EXERCISE REQUIREMENTS -
Among the entries below, find the line with "None k = []).", then quote it and each following line up to and including the line with "(** C2 on the", and nothing else.

-------- PROVIDED RECORDS --------

(** C5 on a client with one active authority (address 1) and one idle
    authority (address 0): both are closed between the lock and the unlock. *)
Lemma Close_first_call_witness :
  let w' := (client.Close Instances.w3).2 in
  client.closed <$> client.heap (client.mem w') !! 1 = Some true
  ∧ client.closed <$> client.heap (client.mem w') !! 0 = Some true
  ∧ client.trace (client.mem w')
    = client.trace (client.mem Instances.w3)
      ++ [client.EvLock; client.EvClose 1; client.EvClose 0;
          client.EvUnlock; client.EvInfof "Shutdown" []].
Proof.
  intros w'.
  assert (Hidle : client.cache (client.idleAuthorities (client.this Instances.w3))
    = {[ "xds.example.org:443" :=
           {| client.item := 0; client.callback := client.authority_close 0 |} ]}).
  { vm_compute. reflexivity. }
  assert (Hreg : client.authorities (client.this Instances.w3)
    = {[ "edge.example.org:443" := 1 ]}).
  { vm_compute. reflexivity. }
  destruct (Close_first_call Instances.w3) as (_ & _ & Htr & Hact & Hidl & _).
  - reflexivity.
  - intros k e. rewrite Hidle. intros [_ <-]%lookup_singleton_Some s. reflexivity.
  - fold w' in Htr, Hact, Hidl. split; [|split].
    + etrans; [apply (f_equal (fmap client.closed)),
                 (Hact "edge.example.org:443" 1) | vm_compute; reflexivity].
      rewrite Hreg. apply lookup_singleton_eq.
    + etrans; [apply (f_equal (fmap client.closed)),
                 (Hidl "xds.example.org:443"
                    {| client.item := 0;
                       client.callback := client.authority_close 0 |})
              | vm_compute; reflexivity].
      rewrite Hidle. apply lookup_singleton_eq.
    + rewrite Htr. unfold client.registered, client.idling.
      rewrite Hreg, Hidle, !map_to_list_singleton. reflexivity.
Defined.

(** C9.  After [Close], [findAuthority] fails for every resource name with the
    client-closed error, and so does [SetMetadata] whatever the authority
    methods are; the call only takes and releases the lock, and the done flag
    stays fired, so later calls fail likewise. *)
Theorem closed_client_rejects :
  ∀ (Struct : Type)
    (authority_SetMetadata :
       client.addr → option Struct → client.store → option fmt.error * client.store)
    (authority_watchEndpoints : client.addr → string → client.store → client.store)
    (w : client.world) (n : resource.Name) (m : option Struct),
    let w1 := (client.Close w).2 in
    let w2 := client.on_store (client.emit client.EvUnlock)
                (client.on_store (client.emit client.EvLock) w1) in
    client.findAuthority n w1 = (inr client.errClientClosed, w2)
    ∧ client.SetMetadata Struct authority_SetMetadata authority_watchEndpoints m w1
      = (Some client.errClientClosed, w2)
    ∧ client.this w2 = client.this w1
    ∧ client.heap (client.mem w2) = client.heap (client.mem w1)
    ∧ client.HasFired (client.done (client.this w2)) = true.
Proof.
  intros Struct aSM aWE w n m w1 w2.
  pose proof (Close_done w) as Hd. fold w1 in Hd.
  split; [exact (findAuthority_fired n w1 Hd)|].
  split.
  { unfold client.SetMetadata, mbind, client.M_bind.
    rewrite (findAuthority_fired _ w1 Hd). reflexivity. }
  repeat split. exact Hd.
Qed.

(* ===================================================================== *)
(** * Theorems: the load-report codec *)
(* ===================================================================== *)

Section CodecFacts.

Context {OrcaLoadReport protoError : Type}.
Variable Marshal : OrcaLoadReport → option (list byte) * option protoError.
Variable Unmarshal : list byte → OrcaLoadReport + protoError.

(** [md.Get] finds what [Pairs] stored, whatever the case of the key. *)
Lemma Get_Pairs (k v : string) : metadata.Get (metadata.Pairs k v) k = [v].
Proof. unfold metadata.Get, metadata.Pairs. by rewrite lookup_singleton_eq. Qed.

Lemma ToMetadata_marshalled (r : OrcaLoadReport) (b : list byte) :
  Marshal r = (Some b, None) →
  orca.ToMetadata Marshal (Some r)
  = (metadata.Pairs orca.mdKey (string_of_list_byte b), []).
Proof. intros H. unfold orca.ToMetadata, orca.toBytes. by rewrite H. Qed.

Lemma FromMetadata_first (md : metadata.MD) (v : string) (vs : list string) :
  metadata.Get md orca.mdKey = v :: vs →
  orca.FromMetadata Unmarshal md
  = orca.fromBytes Unmarshal (list_byte_of_string v).
Proof. intros H. unfold orca.FromMetadata. by rewrite H. Qed.

Lemma FromMetadata_none (md : metadata.MD) :
  metadata.Get md orca.mdKey = [] →
  orca.FromMetadata Unmarshal md = (None, []).
Proof. intros H. unfold orca.FromMetadata. by rewrite H. Qed.

End CodecFacts.

(** C2.  For a report that [Marshal] serializes to the bytes [b] without
    error, where [Unmarshal] reads [b] back as the report (the round trip of
    the protobuf library), decoding the metadata that [ToMetadata] produces
    gives the report again, and nothing is logged on the way.  Encoding the nil
    report gives the nil metadata, which has no entry and no value under any
    key. *)
Theorem metadata_round_trip :
  ∀ (OrcaLoadReport protoError : Type)
    (Marshal : OrcaLoadReport → option (list byte) * option protoError)
    (Unmarshal : list byte → OrcaLoadReport + protoError)
    (r : OrcaLoadReport) (b : list byte),
    Marshal r = (Some b, None) →
    Unmarshal b = inl r →
    orca.FromMetadata Unmarshal (orca.ToMetadata Marshal (Some r)).1 = (Some r, [])
    ∧ (orca.ToMetadata Marshal (Some r)).2 = []
    ∧ orca.ToMetadata Marshal None = (None, [])
    ∧ metadata.Len None = 0
    ∧ (∀ k, metadata.Get None k = []).
Proof.
  intros R E Marshal Unmarshal r b HM HU.
  rewrite (ToMetadata_marshalled Marshal r b HM). cbn [fst snd].
  split; [|by repeat split].
  rewrite (FromMetadata_first Unmarshal _ _ [] (Get_Pairs _ _)).
  unfold orca.fromBytes.
  by rewrite list_byte_of_string_of_list_byte, HU.
Qed.

(** C2 on the one-byte codec at the figure 7. *)
Lemma metadata_round_trip_witness :
  orca.FromMetadata Instances.Unmarshal1
    (orca.ToMetadata Instances.Marshal1 (Some 7%N)).1 = (Some 7%N, []).
Proof.
  apply (metadata_round_trip N string Instances.Marshal1 Instances.Unmarshal1
           7%N ["007"%byte]); reflexivity.
Defined.

(** C6.  The codec absorbs the errors of the protobuf library: its functions
    return a value or nil, never an error.  When [Marshal] fails, [toBytes]
    logs one warning and returns nil, and [ToMetadata] returns the nil
    metadata; when [Unmarshal] fails on the bytes given, [fromBytes] logs one
    warning and returns nil, and so does [FromMetadata] on metadata whose first
    value under the key does not decode. *)
Theorem codec_absorbs_errors :
  ∀ (OrcaLoadReport protoError : Type)
    (Marshal : OrcaLoadReport → option (list byte) * option protoError)
    (Unmarshal : list byte → OrcaLoadReport + protoError),
    (∀ r b err, Marshal r = (b, Some err) →
       orca.toBytes Marshal (Some r)
       = (None, [orca.Warnf "orca: failed to marshal load report: %v" err])
       ∧ orca.ToMetadata Marshal (Some r)
         = (None, [orca.Warnf "orca: failed to marshal load report: %v" err]))
    ∧ (∀ b err, Unmarshal b = inr err →
         orca.fromBytes Unmarshal b
         = (None, [orca.Warnf "orca: failed to unmarshal load report: %v" err]))
    ∧ (∀ md v vs err,
         metadata.Get md orca.mdKey = v :: vs →
         Unmarshal (list_byte_of_string v) = inr err →
         orca.FromMetadata Unmarshal md
         = (None, [orca.Warnf "orca: failed to unmarshal load report: %v" err])).
Proof.
  intros R E Marshal Unmarshal. split; [|split].
  - intros r b err H. unfold orca.ToMetadata, orca.toBytes. by rewrite H.
  - intros b err H. unfold orca.fromBytes. by rewrite H.
  - intros md v vs err HG HU.
    rewrite (FromMetadata_first Unmarshal md v vs HG).
    unfold orca.fromBytes. by rewrite HU.
Qed.

(** C6 on the one-byte codec: the figure 300 does not serialize and the empty
    byte string does not decode. *)
Lemma codec_absorbs_errors_witness :
  orca.ToMetadata Instances.Marshal1 (Some 300%N)
  = (None, [orca.Warnf "orca: failed to marshal load report: %v"
              "figure out of range"])
  ∧ orca.fromBytes Instances.Unmarshal1 []
    = (None, [orca.Warnf "orca: failed to unmarshal load report: %v"
                "malformed report"]).
Proof.
  destruct (codec_absorbs_errors N string Instances.Marshal1 Instances.Unmarshal1)
    as (HM & HU & _).
  split.
  - apply (HM 300%N (Some [])). reflexivity.
  - apply HU. reflexivity.
Defined.

(** C7.  For a report that serializes to the bytes [b], [ToMetadata] produces
    metadata with one entry: the single value [string(b)] under the key
    [X-Endpoint-Load-Metrics-Bin], which [Pairs] stores and [Get] looks up in
    lower case.  [FromMetadata] returns nil, logging nothing, when the metadata
    is nil or has no value under the key.  Otherwise it decodes the first value
    under the key: it returns the report that [Unmarshal] reads from the bytes
    of that value, logging nothing, and nil with one warning when [Unmarshal]
    fails on them; the values after the first are not read. *)
Theorem metadata_single_entry :
  ∀ (OrcaLoadReport protoError : Type)
    (Marshal : OrcaLoadReport → option (list byte) * option protoError)
    (Unmarshal : list byte → OrcaLoadReport + protoError),
    (∀ r b, Marshal r = (Some b, None) →
       let md := (orca.ToMetadata Marshal (Some r)).1 in
       md = Some {[ "x-endpoint-load-metrics-bin" := [string_of_list_byte b] ]}
       ∧ metadata.Len md = 1
       ∧ metadata.Get md orca.mdKey = [string_of_list_byte b])
    ∧ orca.FromMetadata Unmarshal None = (None, [])
    ∧ (∀ m, m !! "x-endpoint-load-metrics-bin" = None →
         orca.FromMetadata Unmarshal (Some m) = (None, []))
    ∧ (∀ md, metadata.Get md orca.mdKey = [] →
         orca.FromMetadata Unmarshal md = (None, []))
    ∧ (∀ md v vs, metadata.Get md orca.mdKey = v :: vs →
         orca.FromMetadata Unmarshal md
         = orca.fromBytes Unmarshal (list_byte_of_string v))
    ∧ (∀ md v vs ret, metadata.Get md orca.mdKey = v :: vs →
         Unmarshal (list_byte_of_string v) = inl ret →
         orca.FromMetadata Unmarshal md = (Some ret, []))
    ∧ (∀ md v vs err, metadata.Get md orca.mdKey = v :: vs →
         Unmarshal (list_byte_of_string v) = inr err →
         orca.FromMetadata Unmarshal md
         = (None, [orca.Warnf "orca: failed to unmarshal load report: %v" err]))
    ∧ (∀ m v vs ret, m !! "x-endpoint-load-metrics-bin" = Some (v :: vs) →
         Unmarshal (list_byte_of_string v) = inl ret →
         orca.FromMetadata Unmarshal (Some m) = (Some ret, [])).
Proof.
  intros R E Marshal Unmarshal.
  assert (Hdec : ∀ md v vs ret, metadata.Get md orca.mdKey = v :: vs →
            Unmarshal (list_byte_of_string v) = inl ret →
            orca.FromMetadata Unmarshal md = (Some ret, [])).
  { intros md v vs ret HG HU. rewrite (FromMetadata_first Unmarshal md v vs HG).
    unfold orca.fromBytes. by rewrite HU. }
  split; [|split; [|split; [|split; [|split; [|split; [|split]]]]]].
  - intros r b HM md. unfold md.
    rewrite (ToMetadata_marshalled Marshal r b HM). cbn [fst].
    split; [reflexivity|]. split; [apply map_size_singleton | apply Get_Pairs].
  - reflexivity.
  - intros m Hm. apply FromMetadata_none. unfold metadata.Get.
    change (metadata.ToLower orca.mdKey) with "x-endpoint-load-metrics-bin".
    by rewrite Hm.
  - apply FromMetadata_none.
  - apply FromMetadata_first.
  - exact Hdec.
  - intros md v vs err HG HU. rewrite (FromMetadata_first Unmarshal md v vs HG).
    unfold orca.fromBytes. by rewrite HU.
  - intros m v vs ret Hm HU. apply (Hdec (Some m) v vs ret); [|exact HU].
    unfold metadata.Get.
    change (metadata.ToLower orca.mdKey) with "x-endpoint-load-metrics-bin".
    by rewrite Hm.
Qed.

--------

TASK RESPONSE -
    ∧ (∀ k, metadata.Get None k = []).
Proof.
  intros R E Marshal Unmarshal r b HM HU.
  rewrite (ToMetadata_marshalled Marshal r b HM). cbn [fst snd].
  split; [|by repeat split].
  rewrite (FromMetadata_first Unmarshal _ _ [] (Get_Pairs _ _)).
  unfold orca.fromBytes.
  by rewrite list_byte_of_string_of_list_byte, HU.
Qed.

(** C2 on the one-byte codec at the figure 7. *)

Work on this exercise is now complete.